Your instructions: Locate all lines in the data below that hold "numbers" and show them.

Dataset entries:

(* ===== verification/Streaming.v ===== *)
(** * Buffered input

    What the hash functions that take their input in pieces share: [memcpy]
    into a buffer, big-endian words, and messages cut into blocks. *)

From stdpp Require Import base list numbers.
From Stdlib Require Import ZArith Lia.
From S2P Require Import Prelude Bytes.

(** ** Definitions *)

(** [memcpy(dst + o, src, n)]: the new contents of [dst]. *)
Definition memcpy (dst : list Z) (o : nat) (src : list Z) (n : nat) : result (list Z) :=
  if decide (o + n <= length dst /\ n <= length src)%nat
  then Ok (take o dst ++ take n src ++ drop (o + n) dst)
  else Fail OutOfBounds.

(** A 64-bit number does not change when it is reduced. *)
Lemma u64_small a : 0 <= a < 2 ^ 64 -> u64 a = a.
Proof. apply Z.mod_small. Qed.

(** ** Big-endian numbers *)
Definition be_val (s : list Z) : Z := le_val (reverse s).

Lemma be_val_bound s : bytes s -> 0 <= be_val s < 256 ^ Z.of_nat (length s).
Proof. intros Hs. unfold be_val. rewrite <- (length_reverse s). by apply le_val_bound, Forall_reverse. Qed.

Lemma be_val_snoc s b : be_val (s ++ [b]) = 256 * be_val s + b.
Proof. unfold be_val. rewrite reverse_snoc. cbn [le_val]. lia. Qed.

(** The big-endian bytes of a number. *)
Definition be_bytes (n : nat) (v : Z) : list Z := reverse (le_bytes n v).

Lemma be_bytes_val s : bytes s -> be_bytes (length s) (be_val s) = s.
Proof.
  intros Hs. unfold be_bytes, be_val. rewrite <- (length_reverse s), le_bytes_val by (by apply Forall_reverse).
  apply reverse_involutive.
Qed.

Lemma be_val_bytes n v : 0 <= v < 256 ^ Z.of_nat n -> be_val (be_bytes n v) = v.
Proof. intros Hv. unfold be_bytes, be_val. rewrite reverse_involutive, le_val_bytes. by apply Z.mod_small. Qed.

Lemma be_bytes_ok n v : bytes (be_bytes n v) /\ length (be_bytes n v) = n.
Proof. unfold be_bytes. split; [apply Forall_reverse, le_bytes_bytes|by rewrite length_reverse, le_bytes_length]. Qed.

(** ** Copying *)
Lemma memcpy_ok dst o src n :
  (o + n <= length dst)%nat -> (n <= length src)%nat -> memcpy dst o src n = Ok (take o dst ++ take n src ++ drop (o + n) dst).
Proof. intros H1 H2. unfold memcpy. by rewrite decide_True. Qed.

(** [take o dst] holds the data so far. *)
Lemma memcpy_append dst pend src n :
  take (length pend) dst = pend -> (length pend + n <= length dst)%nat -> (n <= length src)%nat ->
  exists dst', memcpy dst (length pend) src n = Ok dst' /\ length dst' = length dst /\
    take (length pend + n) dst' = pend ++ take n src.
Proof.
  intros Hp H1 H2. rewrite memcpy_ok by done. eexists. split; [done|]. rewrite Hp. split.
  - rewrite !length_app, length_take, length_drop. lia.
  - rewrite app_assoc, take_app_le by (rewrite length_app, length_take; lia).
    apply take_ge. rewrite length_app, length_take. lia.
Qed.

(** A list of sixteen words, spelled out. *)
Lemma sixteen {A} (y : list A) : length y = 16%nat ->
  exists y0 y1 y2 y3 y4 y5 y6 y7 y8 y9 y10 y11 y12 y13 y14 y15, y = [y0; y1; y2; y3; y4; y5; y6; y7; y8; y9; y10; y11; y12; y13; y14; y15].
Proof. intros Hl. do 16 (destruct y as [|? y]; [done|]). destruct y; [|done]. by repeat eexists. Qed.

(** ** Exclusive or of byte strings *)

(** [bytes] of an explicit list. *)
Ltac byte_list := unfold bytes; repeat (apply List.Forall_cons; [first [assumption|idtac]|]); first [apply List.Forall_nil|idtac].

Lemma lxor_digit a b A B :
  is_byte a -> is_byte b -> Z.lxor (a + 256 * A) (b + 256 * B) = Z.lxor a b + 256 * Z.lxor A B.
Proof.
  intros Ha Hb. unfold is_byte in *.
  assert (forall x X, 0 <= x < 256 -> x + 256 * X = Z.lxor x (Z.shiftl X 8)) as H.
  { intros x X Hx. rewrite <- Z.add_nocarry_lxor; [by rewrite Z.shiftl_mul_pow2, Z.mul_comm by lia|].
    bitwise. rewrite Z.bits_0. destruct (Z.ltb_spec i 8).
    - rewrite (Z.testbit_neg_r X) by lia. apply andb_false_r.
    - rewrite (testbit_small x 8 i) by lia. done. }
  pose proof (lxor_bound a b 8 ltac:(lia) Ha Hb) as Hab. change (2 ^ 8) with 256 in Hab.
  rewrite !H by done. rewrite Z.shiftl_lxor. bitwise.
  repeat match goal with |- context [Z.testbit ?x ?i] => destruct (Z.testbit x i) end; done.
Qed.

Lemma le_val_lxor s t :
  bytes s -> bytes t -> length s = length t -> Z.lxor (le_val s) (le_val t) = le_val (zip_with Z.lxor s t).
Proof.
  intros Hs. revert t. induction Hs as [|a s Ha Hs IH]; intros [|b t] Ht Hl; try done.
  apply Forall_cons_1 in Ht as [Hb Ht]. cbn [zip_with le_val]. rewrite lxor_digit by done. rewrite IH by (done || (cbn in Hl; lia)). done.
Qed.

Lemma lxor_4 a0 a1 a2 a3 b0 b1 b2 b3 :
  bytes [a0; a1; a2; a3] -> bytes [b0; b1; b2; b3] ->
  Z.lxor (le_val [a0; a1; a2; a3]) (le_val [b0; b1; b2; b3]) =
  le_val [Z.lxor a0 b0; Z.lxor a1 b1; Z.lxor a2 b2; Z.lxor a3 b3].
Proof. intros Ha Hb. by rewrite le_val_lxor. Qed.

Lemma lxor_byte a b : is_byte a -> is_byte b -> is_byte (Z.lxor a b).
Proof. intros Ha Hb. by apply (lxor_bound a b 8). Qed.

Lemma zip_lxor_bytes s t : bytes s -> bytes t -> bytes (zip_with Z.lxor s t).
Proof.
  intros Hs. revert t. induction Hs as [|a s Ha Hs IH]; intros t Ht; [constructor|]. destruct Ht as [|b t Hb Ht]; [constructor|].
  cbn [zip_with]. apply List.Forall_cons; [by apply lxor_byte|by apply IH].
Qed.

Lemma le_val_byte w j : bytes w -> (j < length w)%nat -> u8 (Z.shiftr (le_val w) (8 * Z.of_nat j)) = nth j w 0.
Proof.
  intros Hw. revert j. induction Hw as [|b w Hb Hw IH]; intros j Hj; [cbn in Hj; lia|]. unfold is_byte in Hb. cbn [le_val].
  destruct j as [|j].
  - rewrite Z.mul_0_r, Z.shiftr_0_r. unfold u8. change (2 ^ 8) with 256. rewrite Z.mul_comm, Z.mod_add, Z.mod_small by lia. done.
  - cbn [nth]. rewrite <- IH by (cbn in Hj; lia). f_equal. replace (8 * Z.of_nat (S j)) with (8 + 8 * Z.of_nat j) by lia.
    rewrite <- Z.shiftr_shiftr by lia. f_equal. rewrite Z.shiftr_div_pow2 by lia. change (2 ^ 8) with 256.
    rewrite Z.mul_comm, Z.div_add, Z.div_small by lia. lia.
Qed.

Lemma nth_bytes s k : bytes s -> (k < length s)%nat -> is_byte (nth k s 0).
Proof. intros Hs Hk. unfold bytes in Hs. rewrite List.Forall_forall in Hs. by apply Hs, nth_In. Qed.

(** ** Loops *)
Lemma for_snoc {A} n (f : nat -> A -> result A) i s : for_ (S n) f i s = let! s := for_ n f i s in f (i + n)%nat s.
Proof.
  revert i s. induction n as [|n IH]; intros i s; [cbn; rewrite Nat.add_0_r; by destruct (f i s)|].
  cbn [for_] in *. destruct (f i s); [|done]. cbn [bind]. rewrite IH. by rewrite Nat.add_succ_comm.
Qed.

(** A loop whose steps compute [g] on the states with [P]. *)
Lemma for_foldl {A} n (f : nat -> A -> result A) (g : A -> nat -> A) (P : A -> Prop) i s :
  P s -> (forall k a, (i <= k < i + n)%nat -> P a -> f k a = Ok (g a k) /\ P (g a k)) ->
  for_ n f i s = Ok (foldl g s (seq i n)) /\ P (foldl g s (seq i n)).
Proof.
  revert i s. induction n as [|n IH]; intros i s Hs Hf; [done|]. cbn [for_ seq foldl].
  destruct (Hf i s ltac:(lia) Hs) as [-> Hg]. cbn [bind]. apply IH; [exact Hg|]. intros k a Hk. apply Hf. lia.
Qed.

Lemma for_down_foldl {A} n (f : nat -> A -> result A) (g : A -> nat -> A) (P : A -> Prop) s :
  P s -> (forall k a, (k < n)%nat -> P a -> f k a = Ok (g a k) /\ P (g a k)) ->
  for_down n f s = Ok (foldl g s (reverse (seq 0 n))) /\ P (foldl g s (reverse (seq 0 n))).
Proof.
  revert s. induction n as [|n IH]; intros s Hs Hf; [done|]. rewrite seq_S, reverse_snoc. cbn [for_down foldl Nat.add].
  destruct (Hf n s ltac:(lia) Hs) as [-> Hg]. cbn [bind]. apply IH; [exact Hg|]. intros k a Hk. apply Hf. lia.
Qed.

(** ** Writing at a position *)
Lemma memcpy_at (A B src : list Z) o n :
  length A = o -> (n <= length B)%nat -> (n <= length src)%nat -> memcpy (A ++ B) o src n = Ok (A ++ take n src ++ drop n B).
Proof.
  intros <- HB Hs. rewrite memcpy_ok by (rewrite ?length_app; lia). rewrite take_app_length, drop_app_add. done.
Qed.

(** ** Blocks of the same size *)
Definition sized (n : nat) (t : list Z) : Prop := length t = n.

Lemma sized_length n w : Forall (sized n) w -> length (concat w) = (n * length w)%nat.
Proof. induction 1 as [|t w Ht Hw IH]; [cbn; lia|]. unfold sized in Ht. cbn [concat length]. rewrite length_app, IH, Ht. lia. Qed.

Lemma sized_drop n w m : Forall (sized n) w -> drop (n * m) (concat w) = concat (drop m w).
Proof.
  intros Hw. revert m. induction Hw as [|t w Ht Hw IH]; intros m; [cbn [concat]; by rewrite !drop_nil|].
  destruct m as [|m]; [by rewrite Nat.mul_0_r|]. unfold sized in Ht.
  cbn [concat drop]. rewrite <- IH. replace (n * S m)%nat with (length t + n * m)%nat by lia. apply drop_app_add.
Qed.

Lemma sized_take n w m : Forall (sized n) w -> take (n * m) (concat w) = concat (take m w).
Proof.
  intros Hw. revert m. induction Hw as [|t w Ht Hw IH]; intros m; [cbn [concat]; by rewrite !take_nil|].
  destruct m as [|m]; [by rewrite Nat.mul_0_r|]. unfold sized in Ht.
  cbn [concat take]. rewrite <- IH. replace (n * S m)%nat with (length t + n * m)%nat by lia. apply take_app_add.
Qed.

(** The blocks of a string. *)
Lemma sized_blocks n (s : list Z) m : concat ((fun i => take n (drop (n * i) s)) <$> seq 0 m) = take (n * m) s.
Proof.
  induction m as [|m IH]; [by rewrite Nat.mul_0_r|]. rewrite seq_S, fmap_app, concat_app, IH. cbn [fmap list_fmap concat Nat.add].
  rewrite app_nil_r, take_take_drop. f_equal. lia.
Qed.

Problem solution:
From stdpp Require Import base list numbers.
(** ** Big-endian numbers *)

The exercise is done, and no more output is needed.